__Extracted information__
§ §
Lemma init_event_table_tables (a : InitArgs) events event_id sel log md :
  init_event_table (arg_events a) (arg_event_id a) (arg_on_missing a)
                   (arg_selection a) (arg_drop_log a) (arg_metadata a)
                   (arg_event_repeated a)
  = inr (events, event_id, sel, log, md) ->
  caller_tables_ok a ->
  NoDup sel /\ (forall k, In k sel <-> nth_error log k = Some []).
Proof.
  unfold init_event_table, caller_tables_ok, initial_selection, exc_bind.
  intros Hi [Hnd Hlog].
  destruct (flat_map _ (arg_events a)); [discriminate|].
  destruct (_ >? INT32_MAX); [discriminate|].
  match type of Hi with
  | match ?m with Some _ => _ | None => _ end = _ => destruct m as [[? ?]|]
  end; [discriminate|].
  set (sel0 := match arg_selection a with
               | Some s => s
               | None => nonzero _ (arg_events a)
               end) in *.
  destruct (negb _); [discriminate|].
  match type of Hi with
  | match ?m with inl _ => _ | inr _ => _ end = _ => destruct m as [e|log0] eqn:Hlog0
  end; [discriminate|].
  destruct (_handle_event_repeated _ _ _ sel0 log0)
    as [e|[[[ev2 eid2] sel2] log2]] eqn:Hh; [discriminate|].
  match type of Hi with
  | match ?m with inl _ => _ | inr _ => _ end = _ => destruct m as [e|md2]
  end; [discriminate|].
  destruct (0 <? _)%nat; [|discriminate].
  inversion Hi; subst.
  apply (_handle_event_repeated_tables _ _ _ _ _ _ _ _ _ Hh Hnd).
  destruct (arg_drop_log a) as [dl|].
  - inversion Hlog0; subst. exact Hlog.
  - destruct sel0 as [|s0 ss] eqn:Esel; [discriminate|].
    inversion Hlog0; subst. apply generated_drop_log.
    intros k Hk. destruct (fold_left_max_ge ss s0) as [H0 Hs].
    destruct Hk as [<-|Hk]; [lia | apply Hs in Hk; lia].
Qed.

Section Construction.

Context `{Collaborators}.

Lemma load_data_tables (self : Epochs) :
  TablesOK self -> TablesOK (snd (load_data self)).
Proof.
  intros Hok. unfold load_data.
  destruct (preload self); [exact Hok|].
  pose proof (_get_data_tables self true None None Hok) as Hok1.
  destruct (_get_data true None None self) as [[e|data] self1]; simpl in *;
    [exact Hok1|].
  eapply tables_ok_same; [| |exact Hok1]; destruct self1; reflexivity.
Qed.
§ §
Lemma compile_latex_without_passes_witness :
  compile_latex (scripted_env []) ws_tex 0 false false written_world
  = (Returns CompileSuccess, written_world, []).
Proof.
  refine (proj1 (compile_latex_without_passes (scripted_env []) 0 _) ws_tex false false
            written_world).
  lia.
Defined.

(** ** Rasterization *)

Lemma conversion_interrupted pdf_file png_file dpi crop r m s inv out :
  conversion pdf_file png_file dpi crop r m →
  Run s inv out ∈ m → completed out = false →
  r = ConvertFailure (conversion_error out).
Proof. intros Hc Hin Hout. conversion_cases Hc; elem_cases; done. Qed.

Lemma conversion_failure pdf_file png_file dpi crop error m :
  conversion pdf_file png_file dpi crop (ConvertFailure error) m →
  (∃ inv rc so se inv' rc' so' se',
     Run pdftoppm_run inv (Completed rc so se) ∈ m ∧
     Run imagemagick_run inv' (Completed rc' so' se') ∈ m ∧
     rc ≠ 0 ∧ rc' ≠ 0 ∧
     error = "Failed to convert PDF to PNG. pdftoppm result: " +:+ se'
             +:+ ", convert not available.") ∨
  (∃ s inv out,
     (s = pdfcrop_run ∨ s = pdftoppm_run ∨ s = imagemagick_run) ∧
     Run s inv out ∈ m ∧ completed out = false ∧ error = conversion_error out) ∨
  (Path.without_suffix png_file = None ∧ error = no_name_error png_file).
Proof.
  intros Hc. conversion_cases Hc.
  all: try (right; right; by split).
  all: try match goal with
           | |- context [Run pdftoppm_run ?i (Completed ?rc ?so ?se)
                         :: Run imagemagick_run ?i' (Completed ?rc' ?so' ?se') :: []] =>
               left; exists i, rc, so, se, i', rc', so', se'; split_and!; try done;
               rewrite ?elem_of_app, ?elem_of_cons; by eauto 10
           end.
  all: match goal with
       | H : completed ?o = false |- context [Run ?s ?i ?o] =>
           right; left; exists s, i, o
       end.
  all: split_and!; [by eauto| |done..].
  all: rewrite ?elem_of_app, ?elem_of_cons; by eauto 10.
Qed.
§ §
__Prompt__
Print, without alteration, only the lines above between the one holding "(arg_selection a) (arg_drop_log" and the one holding "destruct (0 <? _)%nat; [|discriminate].", inclusive.

__Solution for this exercise__
                   (arg_selection a) (arg_drop_log a) (arg_metadata a)
                   (arg_event_repeated a)
  = inr (events, event_id, sel, log, md) ->
  caller_tables_ok a ->
  NoDup sel /\ (forall k, In k sel <-> nth_error log k = Some []).
Proof.
  unfold init_event_table, caller_tables_ok, initial_selection, exc_bind.
  intros Hi [Hnd Hlog].
  destruct (flat_map _ (arg_events a)); [discriminate|].
  destruct (_ >? INT32_MAX); [discriminate|].
  match type of Hi with
  | match ?m with Some _ => _ | None => _ end = _ => destruct m as [[? ?]|]
  end; [discriminate|].
  set (sel0 := match arg_selection a with
               | Some s => s
               | None => nonzero _ (arg_events a)
               end) in *.
  destruct (negb _); [discriminate|].
  match type of Hi with
  | match ?m with inl _ => _ | inr _ => _ end = _ => destruct m as [e|log0] eqn:Hlog0
  end; [discriminate|].
  destruct (_handle_event_repeated _ _ _ sel0 log0)
    as [e|[[[ev2 eid2] sel2] log2]] eqn:Hh; [discriminate|].
  match type of Hi with
  | match ?m with inl _ => _ | inr _ => _ end = _ => destruct m as [e|md2]
  end; [discriminate|].
  destruct (0 <? _)%nat; [|discriminate].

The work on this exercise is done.